Yttria or other densification agents are sometimes added to the setter powder, because, if the silicon nitride article contains these densification agents, the densification agents are "robbed" from the article by the setter powder during sintering unless the setter powder also contains the agents. In instances when densification agents are added to the setter powder, the setter powder typically is chemically analyzed to ensure that the required amounts of densification agents are present in the proper amounts. The analysis adds yet another step and additional complications to the manufacturing operation.
During sintering, the silicon nitride converts from a non-densified predominantly alpha-phase silicon nitride to a densified beta-phase silicon nitride. The present inventor has discovered that predominantly alpha-phase silicon nitride compositions free of densification aids can advantageously be converted to non-densified predominantly beta-phase silicon nitride by subjecting alpha-phase silicon nitride to sintering conditions.
It is also desirable to have available an improved silicon nitride material, one which is more consistent in physical and chemical properties throughout the bulk of the material and one which is high in strength.
It is, therefore, an object of the present invention to provide an economical method of converting alpha-phase silicon nitride to beta-phase silicon nitride which inhibits the silicon nitride from thermally decomposing or being adversely effected by furnace materials during conversion without using setter powder.
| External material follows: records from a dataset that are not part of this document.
Lemma mapped_byte a v n frame data size s i : mapped a v n frame data size s → chunks_fit v n → 0 ≤ i < n →
  0 ≤ i mod PAGE_SIZE < chunk_len n (i / PAGE_SIZE) ∧
  as_lookup a (v + i) (fd_heap s) = chunk_dest a v (i / PAGE_SIZE) s + i mod PAGE_SIZE.
Proof.
  intros Hm Hfit Hi. pose proof (Z.div_mod i PAGE_SIZE ltac:(done)) as Hdm.
  pose proof (Z.mod_pos_bound i PAGE_SIZE ltac:(done)). pose proof (Z.mod_pos_bound v PAGE_SIZE ltac:(done)).
  assert (0 ≤ i / PAGE_SIZE) by (apply Z.div_pos; [lia|done]).
  assert (0 ≤ i mod PAGE_SIZE < chunk_len n (i / PAGE_SIZE)) as Hin by (unfold chunk_len, PAGE_SIZE in *; lia).
  split; [done|]. rewrite (mapped_chunk a v n frame data size s) by (done || unfold PAGE_SIZE in *; lia).
  rewrite (mp_lookup _ _ _ _ _ _ _ Hm) by lia.
  pose proof (Hfit (i / PAGE_SIZE) ltac:(lia) ltac:(unfold PAGE_SIZE in *; lia)) as Hf.
  assert (v + i = (v / PAGE_SIZE + i / PAGE_SIZE) * PAGE_SIZE + (v mod PAGE_SIZE + i mod PAGE_SIZE)) as ->.
  { pose proof (Z.div_mod v PAGE_SIZE ltac:(done)). lia. }
  rewrite Z.div_add_l, (Z.add_comm (_ * _)), Z.mod_add by done.
  rewrite (Z.div_small (_ + _ mod _)), (Z.mod_small (_ + _)), Z.add_0_r by lia. lia.
Qed.
Lemma mapped_hold a v n frame data size s byte m m' : mapped a v n frame data size s → chunks_fit v n →
  chunks_hold n 0 (λ j, chunk_dest a v j s) byte m m' →
  (∀ i, 0 ≤ i < n → ldb m' (as_lookup a (v + i) (fd_heap s)) = byte i)
  ∧ (∀ b, (∀ i, 0 ≤ i < n → b ≠ as_lookup a (v + i) (fd_heap s)) → ldb m' b = ldb m b).
Proof.
  intros Hm Hfit [Hin Hout]. split.
  - intros i Hi. destruct (mapped_byte a v n frame data size s i Hm Hfit Hi) as [Hc ->].
    rewrite Hin; [|apply Z.div_pos; [lia|done]|done].
    f_equal. pose proof (Z.div_mod i PAGE_SIZE ltac:(done)). lia.
  - intros b Hb. apply Hout. intros j Hj Hn. destruct (decide (chunk_dest a v j s ≤ b < chunk_dest a v j s + chunk_len n j))
      as [Hbad|]; [|lia]. exfalso. 
    set (i := j * PAGE_SIZE + (b - chunk_dest a v j s)).
    assert (0 ≤ i < n) as Hi by (unfold i, chunk_len, PAGE_SIZE in *; lia).
    apply (Hb i Hi). destruct (mapped_byte a v n frame data size s i Hm Hfit Hi) as [_ ->].
    assert (0 ≤ b - chunk_dest a v j s < PAGE_SIZE) by (unfold chunk_len, PAGE_SIZE in *; lia).
    unfold i. rewrite Z.div_add_l, (Z.add_comm (_ * _)), Z.mod_add, (Z.div_small (_ - _)), (Z.mod_small (_ - _)) by done.
    rewrite Z.add_0_r. lia.
Qed.

Lemma aligned_fit v n : v mod PAGE_SIZE = 0 → chunks_fit v n.
Proof. intros Hv j _ _. rewrite Hv. unfold chunk_len. lia. Qed.

Lemma single_fit v n : v mod PAGE_SIZE + n ≤ PAGE_SIZE → chunks_fit v n.
Proof.
  intros Hv j Hj Hn. pose proof (Z.mod_pos_bound v PAGE_SIZE ltac:(done)). unfold chunk_len, PAGE_SIZE in *. lia.
Qed.

Lemma page_steps_enough n : n ≤ PAGE_SIZE * Z.of_nat (page_steps n).
Proof.
  unfold page_steps. pose proof (Z.div_mod n PAGE_SIZE ltac:(done)).
  pose proof (Z.mod_pos_bound n PAGE_SIZE ltac:(done)). unfold PAGE_SIZE in *. lia.
Qed.

Lemma mapped_same_heap a v n frame data size s m : mapped a v n frame data size s →
  mapped a v n frame data size (with_io_mem m s).
Proof. by intros []. Qed.
(** The two loops of a segment, on mapped pages. *)
Lemma copy_mapped a f vaddr filesz data size foff frame s : tar_file (fd_io s) f data size →
  0 ≤ foff → 0 ≤ filesz → foff + filesz ≤ size → mapped a vaddr filesz frame data size s → vaddr mod PAGE_SIZE = 0 →
  ∃ m o, copy_loop (page_steps filesz) a (set_offset f foff) vaddr filesz 0 s
      = Done ((true, set_offset f o), with_io_mem m s)
    ∧ (∀ i, 0 ≤ i < filesz → ldb m (as_lookup a (vaddr + i) (fd_heap s)) = ldb (s_mem s) (data + foff + i))
    ∧ (∀ b, (∀ i, 0 ≤ i < filesz → b ≠ as_lookup a (vaddr + i) (fd_heap s)) → ldb m b = ldb (s_mem s) b).
Proof.
  intros Hf Hfoff Hfz Hin Hm Hal. pose proof (aligned_fit vaddr filesz Hal) as Hfit.
  destruct (copy_loop_ok a data size vaddr filesz foff (λ j, chunk_dest a vaddr j s) Hfoff Hin (page_steps filesz) 0
    (set_offset f foff) s) as (m & o & Hr & Hhold).
  - destruct Hf. by split.
  - simpl. lia.
  - done.
  - done.
  - by apply (mapped_chunks_ok a vaddr filesz frame).
  - pose proof (page_steps_enough filesz). lia.
  - exists m, o. rewrite Z.min_l in Hr by lia. split; [exact Hr|]. by apply (mapped_hold a vaddr filesz frame data size).
Qed.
It is another object of the present invention to provide a method of converting alpha-phase silicon nitride to beta-phase silicon nitride which gives protective coverage to the silicon nitride during the conversion operation and which is easy to use, readily reusable, and which does not require any additional steps of operation.
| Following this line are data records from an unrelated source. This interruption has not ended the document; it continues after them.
(* ===== verification/Stack.v ===== *)
(** * The initial stack of a process: headers/scheduler/process_stack.h and
    setup_process_stack of src/scheduler/process.c

    The stack is written through the page tables of the process: a store goes to
    the frame [as_lookup] gives for its address. [shows] relates what the address
    space shows of a range to a flat memory, on which the pushes are those of
    Words.v; [initial_stack] says what a program finds there. *)
From S2P Require Import Prelude CMem Words Phys Vmm Heap CString Term Vfs Fd Vma Elf.

Definition AT_NULL : Z := 0.
Definition AT_PHDR : Z := 3.
Definition AT_PHENT : Z := 4.
Definition AT_PHNUM : Z := 5.
Definition AT_PAGESZ : Z := 6.
Definition AT_ENTRY : Z := 9.
Definition AT_RANDOM : Z := 25.
Definition AT_EXECFN : Z := 31.

Definition process_default_env : list string :=
  ["PATH=/bin:/usr/bin:/usr/local/bin"; "HOME=/"; "PWD=/"; "TERM=linux"; "USER=root"]%string.

(** The bytes of a C string. *)
Fixpoint string_bytes (s : string) : list Z :=
  match s with
  | EmptyString => [0]
  | String c s' => code c :: string_bytes s'
  end.

Definition xorshift (rnd : Z) : Z :=
  let rnd := Z.lxor rnd (u64 (Z.shiftl rnd 13)) in
  let rnd := Z.lxor rnd (Z.shiftr rnd 7) in
  Z.lxor rnd (u64 (Z.shiftl rnd 17)).
Definition first_random (uptime pid entry top : Z) : Z :=
  let seed := Z.lxor (Z.lxor (Z.lxor uptime pid) entry) top in
  if seed =? 0 then 0xdeadbeefcafebabe else seed.

Section user_stack.
Context `{OH : ObjectHeap H} `{AS : !AddrSpaces H}.
Abbreviation S := (fd_state H).

(** A store of a byte to address [v] of address space [a], which is loaded. *)
Definition ustore (a : address_space) (v b : Z) : M S unit := λ s,
  let d := as_lookup a v (fd_heap s) in
  if d =? 0 then Undef "page fault in the kernel"
  else Done (tt, with_io_mem (stb d b (s_mem s)) s).
Fixpoint ustoren (n : nat) (a : address_space) (v w : Z) : M S unit :=
  match n with
  | O => mret tt
  | Datatypes.S k => _ ← ustore a v w; ustoren k a (v + 1) (w / 256)
  end.
Fixpoint ustore_bytes (a : address_space) (v : Z) (bs : list Z) : M S unit :=
  match bs with
  | [] => mret tt
  | b :: bs' => _ ← ustore a v b; ustore_bytes a (v + 1) bs'
  end.

(** The stack pointer is passed and returned. *)
Definition push_u64 (a : address_space) (sp value : Z) : M S Z :=
  let sp := u64 (sp - 8) in
  _ ← ustoren 8 a sp value;
  mret sp.
Fixpoint push_all (a : address_space) (vs : list Z) (sp : Z) : M S Z :=
  match vs with
  | [] => mret sp
  | v :: vs' => sp ← push_u64 a sp v; push_all a vs' sp
  end.
Definition push_auxv (l : list (Z * Z)) : list Z := flat_map (λ x, [x.2; x.1]) l.

Definition push_string (a : address_space) (sp : Z) (str : string) : M S Z :=
  let bytes := u64 (sp - (Z.of_nat (String.length str) + 1)) in
  _ ← ustore_bytes a bytes (string_bytes str);
  mret bytes.

(** The pointers, and the stack pointer. *)
Fixpoint push_default_env_strings (a : address_space) (sp : Z) (env : list string) : M S (list Z * Z) :=
  match env with
  | [] => mret ([], sp)
  | str :: env' =>
      p ← push_string a sp str;
      r ← push_default_env_strings a p env';
      mret (p :: r.1, r.2)
  end.

(** The entries of the auxiliary vector in the order they are pushed. *)
Definition auxv_pushes (info : elf_info) (entry prog random : Z) : list (Z * Z) :=
  [(AT_NULL, 0); (AT_EXECFN, prog); (AT_RANDOM, random); (AT_ENTRY, entry); (AT_PAGESZ, PAGE_SIZE);
   (AT_PHNUM, i_phnum info); (AT_PHENT, i_phentsize info); (AT_PHDR, i_phdr info)].

(** setup_process_stack between the two changes of CR3, from [stack_top] on. *)
Definition fill_process_stack (a : address_space) (filename : string) (info : elf_info)
    (uptime pid entry stack_top : Z) : M S Z :=
  prog_name_ptr ← push_string a stack_top filename;
  r ← push_default_env_strings a prog_name_ptr process_default_env;
  let env_ptrs := r.1 in
  let sp := Z.land r.2 (u64 (Z.lnot 0xF)) in
  sp ← push_all a [0; 0] sp;
  let random_ptr := sp in
  let rnd := xorshift (first_random uptime pid entry stack_top) in
  _ ← ustoren 8 a random_ptr rnd;
  _ ← ustoren 8 a (random_ptr + 8) (xorshift rnd);
  sp ← push_all a (push_auxv (auxv_pushes info entry prog_name_ptr random_ptr)) sp;
  let remaining_pointer_pushes := 4 + Z.of_nat (length env_ptrs) in
  sp ← push_all a (if Z.odd remaining_pointer_pushes then [0] else []) sp;
  sp ← push_all a [0] sp;
  sp ← push_all a (reverse env_ptrs) sp;
  sp ← push_all a [0; prog_name_ptr] sp;
  push_all a [1] sp.
End user_stack.

(** ** Specification of the initial stack *)

Section stack_spec.
Context `{OH : ObjectHeap H} `{AS : !AddrSpaces H}.
Abbreviation S := (fd_state H).
Implicit Types (s : S).

(** [fm] is what address space [a] shows of [n] bytes from [lo]. *)
Definition shows (a : address_space) (lo n : Z) s (fm : mem) : Prop :=
  ∀ v, lo ≤ v < lo + n → ldb (s_mem s) (as_lookup a v (fd_heap s)) = ldb fm v.

(** A run that only writes the range of [a]: its result, the flat memory after it,
    and nothing else of memory changed. *)
Definition writes {A} (a : address_space) (lo n : Z) s (r : outcome (A * S)) (x : A) (fm' : mem) : Prop :=
  ∃ m, r = Done (x, with_io_mem m s) ∧ shows a lo n (with_io_mem m s) fm'
    ∧ (∀ b, (∀ v, lo ≤ v < lo + n → b ≠ as_lookup a v (fd_heap s)) → ldb m b = ldb (s_mem s) b).

Context (a : address_space) (lo n : Z) (frame : Z → Z).
Definition stack_mapped s : Prop := mapped a lo n frame 0 0 s.

Lemma writes_ret {A} s fm (x : A) : shows a lo n s fm → writes a lo n s ((mret x : M S A) s) x fm.
Proof. intros Hs. exists (s_mem s). by rewrite with_io_mem_id. Qed.

Lemma writes_bind {A B} s (m : M S A) (k : A → M S B) x y fm fm' : writes a lo n s (m s) x fm →
  (∀ m1, shows a lo n (with_io_mem m1 s) fm → writes a lo n (with_io_mem m1 s) (k x (with_io_mem m1 s)) y fm') →
  writes a lo n s ((m ≫= k) s) y fm'.
Proof.
  intros (m1 & Hr & Hs & Hm) Hk. destruct (Hk m1 Hs) as (m2 & Hr2 & Hs2 & Hm2).
  exists m2. split; [by rewrite (bind_Done _ _ _ _ _ Hr)|]. split; [done|].
  intros b Hb. rewrite Hm2 by exact Hb. by apply Hm.
Qed.

Lemma stack_lookup s v : stack_mapped s → lo ≤ v < lo + n → as_lookup a v (fd_heap s) ≠ 0.
Proof.
  intros Hm Hv. rewrite (mp_lookup _ _ _ _ _ _ _ Hm) by done.
  destruct (mp_frame _ _ _ _ _ _ _ Hm (v / PAGE_SIZE)) as (? & _).
  { split; apply Z.div_le_mono; done || lia. }
  pose proof (Z.mod_pos_bound v PAGE_SIZE ltac:(done)). lia.
Qed.

Lemma ustore_ok s fm v b : stack_mapped s → shows a lo n s fm → lo ≤ v < lo + n →
  writes a lo n s (ustore a v b s) tt (stb v b fm).
Proof.
  intros Hm Hs Hv. unfold ustore. destruct (Z.eqb_spec (as_lookup a v (fd_heap s)) 0) as [E|_].
  { by destruct (stack_lookup s v Hm Hv). }
  eexists. split; [reflexivity|]. split.
  - intros w Hw. change (ldb (stb (as_lookup a v (fd_heap s)) b (s_mem s)) (as_lookup a w (fd_heap s)) = ldb (stb v b fm) w).
    rewrite !ldb_stb. destruct (decide (w = v)) as [->|Hne].
    + by rewrite !decide_True.
    + rewrite !decide_False; [by apply Hs|done|].
      replace w with (lo + (w - lo)) by lia. replace v with (lo + (v - lo)) by lia.
      apply (mapped_inj a lo n frame 0 0 s); [done|lia..].
  - intros c Hc. rewrite ldb_stb, decide_False; [done|]. intros E. by apply (Hc v Hv).
Qed.

Lemma stack_mapped_io s m : stack_mapped s → stack_mapped (with_io_mem m s).
Proof. apply mapped_same_heap. Qed.

Lemma ustoren_ok k : ∀ s fm v w, stack_mapped s → shows a lo n s fm → lo ≤ v → v + Z.of_nat k ≤ lo + n →
  writes a lo n s (ustoren k a v w s) tt (stn k v w fm).
Proof.
  induction k as [|k IH]; intros s fm v w Hm Hs Hlo Hhi; [by apply writes_ret|].
  change (stn (Datatypes.S k) v w fm) with (stn k (v + 1) (w / 256) (stb v w fm)). cbn [ustoren].
  eapply writes_bind; [apply ustore_ok; [done..|lia]|]. intros m Hs'. apply IH; [by apply stack_mapped_io|done|lia..].
Qed.

Fixpoint store_bytes (v : Z) (bs : list Z) (m : mem) : mem :=
  match bs with [] => m | b :: bs' => store_bytes (v + 1) bs' (stb v b m) end.

Lemma ustore_bytes_ok bs : ∀ s fm v, stack_mapped s → shows a lo n s fm → lo ≤ v → v + Z.of_nat (length bs) ≤ lo + n →
  writes a lo n s (ustore_bytes a v bs s) tt (store_bytes v bs fm).
Proof.
  induction bs as [|b bs IH]; intros s fm v Hm Hs Hlo Hhi; [by apply writes_ret|].
  simpl length in Hhi. cbn [ustore_bytes store_bytes].
  eapply writes_bind; [apply ustore_ok; [done..|lia]|]. intros m Hs'. apply IH; [by apply stack_mapped_io|done|lia..].
Qed.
It is yet another object of the present invention to provide a commercially-viable method for the continuous conversion of alpha-phase silicon nitride to beta-phase silicon nitride without experiencing the problems of using setter powder.
It is also another object of the present invention to provide a method for the continuous conversion of alpha-phase silicon nitride to beta-phase silicon nitride using conventional continuous furnaces.
It is yet another object of the present invention to provide a furnace for converting alpha-phase silicon nitride to beta-phase silicon nitride without the above-discussed problems.
It is another object of the present invention to provide an improved silicon nitride material which has more consistent properties throughout the bulk of the material and which has a high strength.